- _The problem_
Take the material below and reproduce, word for word, only the lines from the line with "Variables (target : string)" through the line with "revert s. induction".

- _Dataset_
(* ===== verification/TransferFacts.v ===== *)
(** * The import of an export restores the organization

    Loop by loop, what [ImportInto] leaves in the tables of the target organization. *)
From S2P Require Import Prelude GoStd Sha256 Ports Platform Json Mapping.
From S2P Require Import Ledger LedgerFacts LedgerQueries Index OpenFGA AuditLog World.
From S2P Require Import Worker WorkerFacts QueueFacts Export ExportFacts.

(** ** Steps that draw no identifier *)
Section Steps.
Context `{GoEnv, GoMapOrder}.

Definition keeps_ids {A} (m : service A) : Prop := forall w, w_ids (m w).2 = w_ids w.

Lemma keeps_ids_for_each {A} (f : A -> service unit) l :
  (forall x, keeps_ids (f x)) -> keeps_ids (for_each f l).
Proof.
  intros Hf w. apply (for_each_inv (fun w' => w_ids w' = w_ids w)); [|done].
  intros x w' _ <-. apply Hf.
Qed.

Lemma keeps_ids_timed {A} (m : Time -> ledger A) : keeps_ids (timed m).
Proof.
  intros w. unfold timed. rewrite (bind_run tick _ _ _ _ eq_refl). unfold on_ledger.
  by destruct (m _ _).
Qed.

Lemma run_effect {A} (m : service A) a (P : Store -> Prop) w :
  effect m (w_ledger w) (fun r s' => r = Ok a /\ P s') -> keeps_ids m ->
  exists w', m w = (Ok a, w') /\ P (w_ledger w') /\ w_ids w' = w_ids w.
Proof.
  intros Heff Hids. destruct (Heff w eq_refl) as [Hr Hp]. specialize (Hids w).
  destruct (m w) as [r w']; simpl in *. subst. by exists w'.
Qed.

Lemma fresh_ids_same w w' :
  authzTuples (w_ledger w') = authzTuples (w_ledger w) -> w_ids w' = w_ids w ->
  fresh_ids w -> fresh_ids w'.
Proof.
  intros Ht Hi (? & ? & Hr). split_and!; [done..|]. unfold row_of. rewrite Ht, Hi. apply Hr.
Qed.

Lemma queued_same operation w w' e :
  authzTuples (w_ledger w') = authzTuples (w_ledger w) -> queued operation w e -> queued operation w' e.
Proof. unfold queued, row_of. by intros ->. Qed.
End Steps.

(** ** A loop that files every row of a list *)

(** [new] is [old] with a copy of every row of [l] under its name. *)
Definition filled {V} (copied : V -> V -> Prop) (name : V -> string) (l : list V)
    (old new : gmap string V) : Prop :=
  (forall x, x ∈ l -> exists x', new !! name x = Some x' /\ copied x x') /\
  (forall id, id ∉ name <$> l -> new !! id = old !! id).

Section Fill.
Context {V : Type} (copied : V -> V -> Prop) (name : V -> string).

Lemma filled_nil old : filled copied name [] old old.
Proof. split; [by intros x ?%elem_of_nil | done]. Qed.

Lemma filled_cons x x' l old new :
  (forall y, y ∈ l -> name y = name x -> y = x) -> copied x x' ->
  filled copied name l (<[name x := x']> old) new -> filled copied name (x :: l) old new.
Proof.
  intros Hinj Hx [Hin Hout]. split.
  - intros y [->|Hy]%elem_of_cons; [|by apply Hin].
    destruct (decide (name x ∈ name <$> l)) as [(y & Heq & Hy)%list_elem_of_fmap|Hno].
    + apply Hinj in Hy as Hyx; [|done]. subst. by apply Hin.
    + exists x'. by rewrite Hout, lookup_insert_eq.
  - intros id [Hne Hid]%not_elem_of_cons. rewrite Hout by done. by rewrite lookup_insert_ne.
Qed.

Lemma filled_update x x' l old new :
  (forall y, y ∈ l -> name y = name x -> y = x) -> x ∈ l -> copied x x' ->
  filled copied name l old new -> filled copied name l old (<[name x := x']> new).
Proof.
  intros Hinj Hx Hc [Hin Hout]. split.
  - intros y Hy. destruct (decide (name y = name x)) as [Heq|Hne].
    + rewrite (Hinj y Hy Heq). exists x'. by rewrite lookup_insert_eq.
    + destruct (Hin y Hy) as (y' & Hl & Hy'). exists y'. by rewrite lookup_insert_ne.
  - intros id Hid. rewrite lookup_insert_ne; [by apply Hout|]. intros <-.
    by apply Hid, list_elem_of_fmap_2.
Qed.

(** Into an empty table: the table of the source, copied. *)
Lemma filled_restores (src : gmap string V) l new :
  (forall x, x ∈ l <-> src !! name x = Some x) ->
  (forall id x, src !! id = Some x -> name x = id) ->
  filled copied name l ∅ new ->
  forall id, option_Forall2 copied (src !! id) (new !! id).
Proof.
  intros Hl Hname [Hin Hout] id. destruct (src !! id) as [x|] eqn:Hx.
  - apply Hname in Hx as Hn. subst. destruct (Hin x) as (x' & -> & Hc); [by apply Hl|].
    by constructor.
  - rewrite Hout, lookup_empty; [constructor|]. intros (x & -> & Hi%Hl)%list_elem_of_fmap.
    congruence.
Qed.
End Fill.

Section FileRows.
Context `{GoEnv, GoMapOrder}.
Context {V : Type} (tbl : Store -> tenants V) (put : tenants V -> Store -> Store).
Hypothesis tbl_put : forall m s, tbl (put m s) = m.
Hypothesis put_put : forall m m' s, put m (put m' s) = put m s.
Hypothesis put_tbl : forall s, put (tbl s) s = s.
Variables (target : string) (copied : V -> V -> Prop) (name : V -> string).
Variable f : V -> service unit.

(** One row is filed. *)
Definition files (x : V) : Prop := forall s,
  effect (f x) s (fun r s' => r = Ok tt /\
    exists x', copied x x' /\ s' = put (insert2 target (name x) x' (tbl s)) s).

Lemma file_rows l s :
  (forall x, x ∈ l -> files x) ->
  (forall x y, x ∈ l -> y ∈ l -> name x = name y -> x = y) ->
  effect (for_each f l) s (fun r s' => r = Ok tt /\
    exists m, s' = put m s /\ filled copied name l (inner (tbl s) target) (inner m target)).
Proof.
  revert s. induction l as [|x l IH]; intros s Hf Hinj; simpl.
  - apply effect_ret. split; [done|]. exists (tbl s). split; [done | apply filled_nil].
  - apply effect_bind. eapply effect_mono; [apply Hf; left|].
    intros r s' (-> & x' & Hx & ->). eapply effect_mono.
    + apply IH; [intros; apply Hf; by right | intros; apply Hinj; [by right..|done]].
    + intros r s' (-> & m & -> & Hm). split; [done|]. exists m. split; [by rewrite put_put|].
      apply filled_cons with x'; [|done|].
      * intros y Hy. apply Hinj; [by right | left].
      * rewrite tbl_put in Hm. unfold insert2 in Hm. rewrite inner_insert in Hm.
        by rewrite decide_True in Hm by done.
Qed.

Lemma file_stage l w :
  (forall x, x ∈ l -> files x) -> (forall x, keeps_ids (f x)) ->
  (forall x y, x ∈ l -> y ∈ l -> name x = name y -> x = y) ->
  inner (tbl (w_ledger w)) target = ∅ ->
  exists w' m, for_each f l w = (Ok tt, w') /\ w_ledger w' = put m (w_ledger w) /\
    w_ids w' = w_ids w /\ filled copied name l ∅ (inner m target).
Proof.
  intros Hf Hids Hinj Hva. destruct (run_effect (for_each f l) tt
      (fun s' => exists m, s' = put m (w_ledger w) /\ filled copied name l ∅ (inner m target)) w)
    as (w' & Hrun & (m & Hl & Hfill) & Hi); [| |by exists w', m].
  - rewrite <- Hva. by apply file_rows.
  - by apply keeps_ids_for_each.
Qed.
End FileRows.
(* ===== verification/Application.v ===== *)
(** * [internal/application]: the operations behind the HTTP and MCP handlers

    [service.go] and [authz_gate.go] over the in-memory deployment that
    [cmd/context-fabric/main.go] wires: every optional collaborator is present,
    and the export service has no evidence store. An operation authenticates the
    caller, passes the gates, and calls the component; the state of all of them
    is an [App]. A Go [map[string]any] answer is a list of members. *)
From S2P Require Import Prelude GoStd Ports Platform Json Policy Mapping MappingSpec OpenFGA Ledger.
From S2P Require Import Index AuditLog Credentials Authn Quota Changes World Ingest Deletion.
From S2P Require Import Retrieval Disclosure Export.

(** ** State and collaborators *)
Record VersionInfo := mkVersion {
  vi_ProductVersion : string; vi_APIVersion : string; vi_PacketVersion : string;
  vi_ExportFormatVersion : string; vi_GitSHA : string; vi_AuthzModelID : string;
}.
#[export] Instance VersionInfo_eta : Settable VersionInfo := fun r =>
  mkVersion (vi_ProductVersion r) (vi_APIVersion r) (vi_PacketVersion r) (vi_ExportFormatVersion r)
    (vi_GitSHA r) (vi_AuthzModelID r).

(** The fields of [ApplicationService] that are configuration, the bootstrap token of
    the environment and the bound of the readiness probe *)
Record ApplicationService := mkService {
  svc_Deletion : DeletionService; svc_Export : ExportService; svc_ChangeFeed : FeedConfig;
  svc_Build : VersionInfo; svc_bootstrapToken : string; svc_maxPending : Z;
}.

Record quotaLimitsEntry := mkQuotaEntry { qe_limits : Limits; qe_at : Time }.

(** [app_manifests] holds the manifests that export jobs refer to; [app_draws] counts the
    reads of random bytes. *)
Record App := mkApp {
  app_world : World; app_creds : CredentialStore; app_limiter : Limiter;
  app_quotaCache : gmap string quotaLimitsEntry; app_feed : Courier;
  app_manifests : tenants Manifest; app_draws : nat;
}.
#[export] Instance App_eta : Settable App := fun r =>
  mkApp (app_world r) (app_creds r) (app_limiter r) (app_quotaCache r) (app_feed r)
    (app_manifests r) (app_draws r).
Abbreviation application := (M GoError App).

- _Output for this exercise_
Variables (target : string) (copied : V -> V -> Prop) (name : V -> string).
Variable f : V -> service unit.

(** One row is filed. *)
Definition files (x : V) : Prop := forall s,
  effect (f x) s (fun r s' => r = Ok tt /\
    exists x', copied x x' /\ s' = put (insert2 target (name x) x' (tbl s)) s).

Lemma file_rows l s :
  (forall x, x ∈ l -> files x) ->
  (forall x y, x ∈ l -> y ∈ l -> name x = name y -> x = y) ->
  effect (for_each f l) s (fun r s' => r = Ok tt /\
    exists m, s' = put m s /\ filled copied name l (inner (tbl s) target) (inner m target)).
Proof.
  revert s. induction l as [|x l IH]; intros s Hf Hinj; simpl.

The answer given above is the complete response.